Lemma sortedb_ascendingb a :
  nan_free a = true -> sortedb a = true -> ascendingb a = true.
Proof.
  unfold nan_free. induction a as [|v a IH]; intros Hnan H; [reflexivity|].
  destruct a as [|w a]; [reflexivity|].
  change ((negb (N.less w v) && sortedb (w :: a))%bool = true) in H.
  apply andb_true_iff in H. destruct H as [Hvw Hs].
  apply negb_true_iff in Hvw.
  cbn [forallb] in Hnan. apply andb_true_iff in Hnan. destruct Hnan as [Hv Hnan].
  change (((v <=? w)%float && ascendingb (w :: a))%bool = true).
  rewrite IH by assumption. rewrite andb_true_r.
  cbn [forallb] in Hnan. apply andb_true_iff in Hnan. destruct Hnan as [Hw _].
  now apply FloatOrder.nless_leb.
Qed.

Lemma ascendingb_pairwise_sorted a : ascendingb a = true -> pairwise_sorted a.
Proof. intros H. now apply sortedb_pairwise, ascendingb_sortedb. Qed.

(** ** searchsorted *)

Lemma binsearch_left_bounds fuel a key lo hi :
  lo <= hi -> lo <= scipy.binsearch_left fuel a key lo hi <= hi.
Proof.
  revert lo hi. induction fuel as [|fuel IH]; intros lo hi Hle; cbn [scipy.binsearch_left]; [lia|].
  destruct (Nat.ltb_spec lo hi); [|lia].
  assert (Hmid : lo <= lo + (hi - lo) / 2 < hi).
  { split; [lia|]. assert ((hi - lo) / 2 < hi - lo) by (apply Nat.div_lt; lia). lia. }
  destruct (N.less (nth _ a nan) key).
  - specialize (IH (S (lo + (hi - lo) / 2)) hi). lia.
  - specialize (IH lo (lo + (hi - lo) / 2)). lia.
Qed.

Lemma searchsorted_le_length a v : scipy.searchsorted a v <= length a.
Proof.
  unfold scipy.searchsorted.
  pose proof (binsearch_left_bounds (length a) a v (lo := 0) (hi := length a)).
  lia.
Qed.

(** The search needs less than sorted data: when the elements that come
    before the key are exactly the first [r], it returns [r], from whatever
    bounds that enclose [r]. *)
Lemma binsearch_left_partition a key r :
  (forall i, i < r -> N.less (nth i a nan) key = true) ->
  (forall i, r <= i < length a -> N.less (nth i a nan) key = false) ->
  forall fuel lo hi,
    hi - lo <= fuel -> lo <= r <= hi -> hi <= length a ->
    scipy.binsearch_left fuel a key lo hi = r.
Proof.
  intros Hbelow Habove.
  induction fuel as [|fuel IH]; intros lo hi Hf Hr Hhi;
    cbn [scipy.binsearch_left]; [lia|].
  destruct (Nat.ltb_spec lo hi); [|lia].
  cbv zeta. set (mid := lo + (hi - lo) / 2).
  assert (Hmid : lo <= mid < hi).
  { subst mid. split; [lia|].
    assert ((hi - lo) / 2 < hi - lo) by (apply Nat.div_lt; lia). lia. }
  destruct (N.less (nth mid a nan) key) eqn:E.
  - apply IH; [lia| |lia]. split; [|lia].
    destruct (Nat.le_gt_cases r mid) as [Hle|Hgt]; [|lia].
    rewrite Habove in E by lia. discriminate.
  - apply IH; [lia| |lia]. split; [lia|].
    destruct (Nat.le_gt_cases r mid) as [Hle|Hgt]; [lia|].
    rewrite Hbelow in E by lia. discriminate.
Qed.

Lemma searchsorted_partition a key r :
  r <= length a ->
  (forall i, i < r -> N.less (nth i a nan) key = true) ->
  (forall i, r <= i < length a -> N.less (nth i a nan) key = false) ->
  scipy.searchsorted a key = r.
Proof.
  intros Hr Hbelow Habove. unfold scipy.searchsorted.
  apply binsearch_left_partition; auto; lia.
Qed.

(** On sorted data the elements that come before a key are a leading
    segment. *)
Lemma sorted_partition a key :
  pairwise_sorted a ->
  exists r,
    r <= length a /\
    (forall i, i < r -> N.less (nth i a nan) key = true) /\
    (forall i, r <= i < length a -> N.less (nth i a nan) key = false).
Proof.
  intros Hs.
  assert (H : forall n, n <= length a ->
            exists r, r <= n /\
              (forall i, i < r -> N.less (nth i a nan) key = true) /\
              (forall i, r <= i < n -> N.less (nth i a nan) key = false)).
  { induction n as [|n IH]; intros Hn.
    - exists 0. split; [lia|]. split; intros; lia.
    - destruct IH as [r [Hr [Hb Ha]]]; [lia|].
      destruct (N.less (nth n a nan) key) eqn:E.
      + exists (S n). split; [lia|]. split; [|intros; lia].
        intros i Hi. destruct (Nat.eq_dec i n) as [->|Hne]; [assumption|].
        eapply FloatOrder.nless_less_trans; [|exact E]. apply Hs. lia.
      + exists r. split; [lia|]. split; [assumption|].
        intros i Hi. destruct (Nat.eq_dec i n) as [->|Hne]; [assumption|].
        apply Ha. lia. }
  destruct (H (length a) (le_n _)) as [r [Hr [Hb Ha]]]. exists r. auto.
Qed.

(** On sorted data the search ends at the boundary between the elements
    that come before the key and the others. *)
Lemma searchsorted_sorted a v :
  pairwise_sorted a ->
  (forall i, i < scipy.searchsorted a v -> N.less (nth i a nan) v = true) /\
  (forall i, scipy.searchsorted a v <= i < length a ->
             N.less (nth i a nan) v = false).
Proof.
  intros Hs. destruct (@sorted_partition a v Hs) as [r [Hr [Hb Ha]]].
  rewrite (@searchsorted_partition a v r Hr Hb Ha). auto.
Qed.

(** The position of a key in a step: after element [k], not after element
    [k+1]. *)
Lemma searchsorted_step a v k :
  pairwise_sorted a -> S k < length a ->
  N.less (nth k a nan) v = true ->
  N.less (nth (S k) a nan) v = false ->
  scipy.searchsorted a v = S k.
Proof.
  intros Hs Hk Hlt Hle.
  destruct (@searchsorted_sorted a v Hs) as [Hbelow Habove].
  pose proof (searchsorted_le_length a v) as Hr.
  destruct (Nat.lt_trichotomy (scipy.searchsorted a v) (S k)) as [H|[H|H]].
  - rewrite (Habove k) in Hlt by lia. discriminate.
  - assumption.
  - rewrite (Hbelow (S k)) in Hle by lia. discriminate.
Qed.

(** A key that no element comes before is inserted at position 0, sorted
    data or not. *)
Lemma searchsorted_none_below a key :
  (forall i, N.less (nth i a nan) key = false) -> scipy.searchsorted a key = 0.
Proof.
  intros H. apply searchsorted_partition; [lia|intros; lia|auto].
Qed.

Lemma searchsorted_neg_infinity a : scipy.searchsorted a (- N.inf)%float = 0.
Proof.
  apply searchsorted_none_below. intros i. apply FloatOrder.less_neg_infinity.
Qed.

(** A key that every element comes before is inserted at the end, sorted
    data or not. *)
Lemma searchsorted_all_below a key :
  (forall i, i < length a -> N.less (nth i a nan) key = true) ->
  scipy.searchsorted a key = length a.
Proof.
  intros H. apply searchsorted_partition; [lia|auto|intros; lia].
Qed.

End Seq.

(** * Sorting: the contracts, and sorts that meet them *)

Module Sorting.

(** With every index in range, take raises nothing. *)
Lemma take_ok a idx :
  (forall i, In i idx -> i < length a) ->
  N.take a idx = Ok (map (fun i => nth i a nan) idx).
Proof.
  intros H. unfold N.take. apply Seq.mapM_ok.
  intros i Hi. apply Seq.getitem_nth. now apply H.
Qed.

Lemma map_nth_seq a : map (fun i => nth i a nan) (seq 0 (length a)) = a.
Proof.
  apply nth_ext with (d := nan) (d' := nan).
  - now rewrite length_map, length_seq.
  - intros k Hk. rewrite length_map, length_seq in Hk.
    rewrite (nth_indep _ nan (nth 0 a nan)) by (now rewrite length_map, length_seq).
    rewrite (map_nth (fun i => nth i a nan) (seq 0 (length a)) 0 k).
    now rewrite seq_nth.
Qed.

(** ** What follows from the contract of argsort *)

Section Argsort.

Variable N_argsort : list float -> list nat.
Hypothesis argsort_ok : argsort_contract N_argsort.

Lemma argsort_perm a : Permutation (N_argsort a) (seq 0 (length a)).
Proof. apply argsort_ok. Qed.

Lemma argsort_sorted a :
  sortedb (map (fun i => nth i a nan) (N_argsort a)) = true.
Proof. apply argsort_ok. Qed.

Lemma argsort_length a : length (N_argsort a) = length a.
Proof.
  rewrite (Permutation_length (argsort_perm a)). apply length_seq.
Qed.

Lemma argsort_in_range a i : In i (N_argsort a) -> i < length a.
Proof.
  intros H. apply (Permutation_in _ (argsort_perm a)) in H.
  apply in_seq in H. lia.
Qed.

Lemma argsort_NoDup a : NoDup (N_argsort a).
Proof.
  apply (Permutation_NoDup (Permutation_sym (argsort_perm a))), seq_NoDup.
Qed.

(** The elements taken in the order of argsort are the elements. *)
Lemma argsort_values_perm a :
  Permutation (map (fun i => nth i a nan) (N_argsort a)) a.
Proof.
  rewrite (Permutation_map _ (argsort_perm a)). now rewrite map_nth_seq.
Qed.

Lemma argsort_values_nan_free a :
  nan_free a = true ->
  nan_free (map (fun i => nth i a nan) (N_argsort a)) = true.
Proof.
  unfold nan_free. rewrite !forallb_forall. intros H v Hv.
  apply H. now apply (Permutation_in _ (argsort_values_perm a)).
Qed.

(** Without NaN they ascend. *)
Lemma argsort_ascending a :
  nan_free a = true ->
  ascendingb (map (fun i => nth i a nan) (N_argsort a)) = true.
Proof.
  intros Hnan. apply Seq.sortedb_ascendingb.
  - now apply argsort_values_nan_free.
  - apply argsort_sorted.
Qed.

End Argsort.

Section Sort.

Variable N_sort : list float -> list float.
Hypothesis sort_ok : sort_contract N_sort.

Lemma sort_perm a : Permutation (N_sort a) a.
Proof. apply sort_ok. Qed.

Lemma sort_sorted a : sortedb (N_sort a) = true.
Proof. apply sort_ok. Qed.

Lemma sort_length a : length (N_sort a) = length a.
Proof. apply Permutation_length, sort_perm. Qed.



End Sort.

(** ** The insertion sorts meet the contracts *)

Lemma insert_index_perm a i l : Permutation (insert_index a i l) (i :: l).
Proof.
  induction l as [|j l IH]; simpl; [reflexivity|].
  destruct (N.less (nth j a nan) (nth i a nan)); [|reflexivity].
  rewrite IH. apply perm_swap.
Qed.

Lemma argsort_from_perm a l : Permutation (argsort_from l a) l.
Proof.
  unfold argsort_from. induction l as [|i l IH]; simpl; [reflexivity|].
  rewrite insert_index_perm. now constructor.
Qed.

Lemma insert_index_sorted a i l :
  StronglySorted (may_precede a) l ->
  StronglySorted (may_precede a) (insert_index a i l).
Proof.
  induction l as [|j l IH]; intros Hs.
  - cbn [insert_index]. constructor; constructor.
  - apply StronglySorted_inv in Hs. destruct Hs as [Hs Hall].
    cbn [insert_index].
    destruct (N.less (nth j a nan) (nth i a nan)) eqn:E.
    + constructor; [now apply IH|].
      apply (Permutation_Forall (Permutation_sym (insert_index_perm a i l))).
      constructor; [|assumption]. now apply FloatOrder.less_asym.
    + constructor; [now constructor|].
      constructor; [assumption|].
      rewrite Forall_forall in *. intros k Hk.
      eapply FloatOrder.nless_trans; [exact E|]. now apply (Hall k).
Qed.

Lemma argsort_from_sorted a l : StronglySorted (may_precede a) (argsort_from l a).
Proof.
  unfold argsort_from. induction l as [|i l IH]; [constructor|].
  cbn [fold_right]. now apply insert_index_sorted.
Qed.

Lemma strongly_sorted_sortedb a l :
  StronglySorted (may_precede a) l ->
  sortedb (map (fun i => nth i a nan) l) = true.
Proof.
  induction l as [|j l IH]; intros Hs; [reflexivity|].
  apply StronglySorted_inv in Hs. destruct Hs as [Hs Hall].
  destruct l as [|k l]; [reflexivity|].
  change ((negb (N.less (nth k a nan) (nth j a nan))
           && sortedb (map (fun i => nth i a nan) (k :: l)))%bool = true).
  inversion Hall as [|? ? Hjk _]; subst. unfold may_precede in Hjk.
  rewrite Hjk. cbn [negb andb]. now apply IH.
Qed.

(** Insertion in any order of the positions is a sort. *)
Lemma argsort_from_contract (positions : nat -> list nat) :
  (forall n, Permutation (positions n) (seq 0 n)) ->
  argsort_contract (fun a => argsort_from (positions (length a)) a).
Proof.
  intros Hp a. split.
  - rewrite argsort_from_perm. apply Hp.
  - apply strongly_sorted_sortedb, argsort_from_sorted.
Qed.

Lemma argsort_stable_contract : argsort_contract argsort_stable.
Proof. apply (argsort_from_contract (fun n => seq 0 n)). reflexivity. Qed.

Lemma rotated_perm n : Permutation (rotated n) (seq 0 n).
Proof.
  unfold rotated. cbv zeta.
  replace (seq 0 n) with (seq 0 (Nat.min 5 n) ++ seq (Nat.min 5 n) (n - Nat.min 5 n)).
  - apply Permutation_app_comm.
  - rewrite <- seq_app. f_equal. lia.
Qed.

Lemma argsort_rotated_contract : argsort_contract argsort_rotated.
Proof. apply (argsort_from_contract rotated). apply rotated_perm. Qed.

Lemma sort_stable_contract : sort_contract sort_stable.
Proof.
  intros a. unfold sort_stable. split.
  - apply (argsort_values_perm argsort_stable_contract).
  - apply (argsort_sorted argsort_stable_contract).
Qed.

(** The stable sort leaves sorted data alone. *)
Lemma argsort_from_seq a len :
  forall s,
    (forall i, s <= i -> S i < s + len ->
               N.less (nth (S i) a nan) (nth i a nan) = false) ->
    argsort_from (seq s len) a = seq s len.
Proof.
  unfold argsort_from.
  induction len as [|len IH]; intros s H; [reflexivity|].
  cbn [seq fold_right]. rewrite IH by (intros i Hi1 Hi2; apply H; lia).
  destruct len as [|len]; [reflexivity|].
  cbn [seq insert_index]. rewrite H by lia. reflexivity.
Qed.

Lemma argsort_stable_sorted a :
  sortedb a = true -> argsort_stable a = seq 0 (length a).
Proof.
  intros H. apply argsort_from_seq. intros i _ Hi.
  apply (Seq.sortedb_pairwise _ H). lia.
Qed.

· · · · · · ·

Start at the first line of the entries above. Set down each line exactly through the one with "Hnan as [Hw _].", and stop there.

- _Answer section_:
Lemma sortedb_ascendingb a :
  nan_free a = true -> sortedb a = true -> ascendingb a = true.
Proof.
  unfold nan_free. induction a as [|v a IH]; intros Hnan H; [reflexivity|].
  destruct a as [|w a]; [reflexivity|].
  change ((negb (N.less w v) && sortedb (w :: a))%bool = true) in H.
  apply andb_true_iff in H. destruct H as [Hvw Hs].
  apply negb_true_iff in Hvw.
  cbn [forallb] in Hnan. apply andb_true_iff in Hnan. destruct Hnan as [Hv Hnan].
  change (((v <=? w)%float && ascendingb (w :: a))%bool = true).
  rewrite IH by assumption. rewrite andb_true_r.
  cbn [forallb] in Hnan. apply andb_true_iff in Hnan. destruct Hnan as [Hw _].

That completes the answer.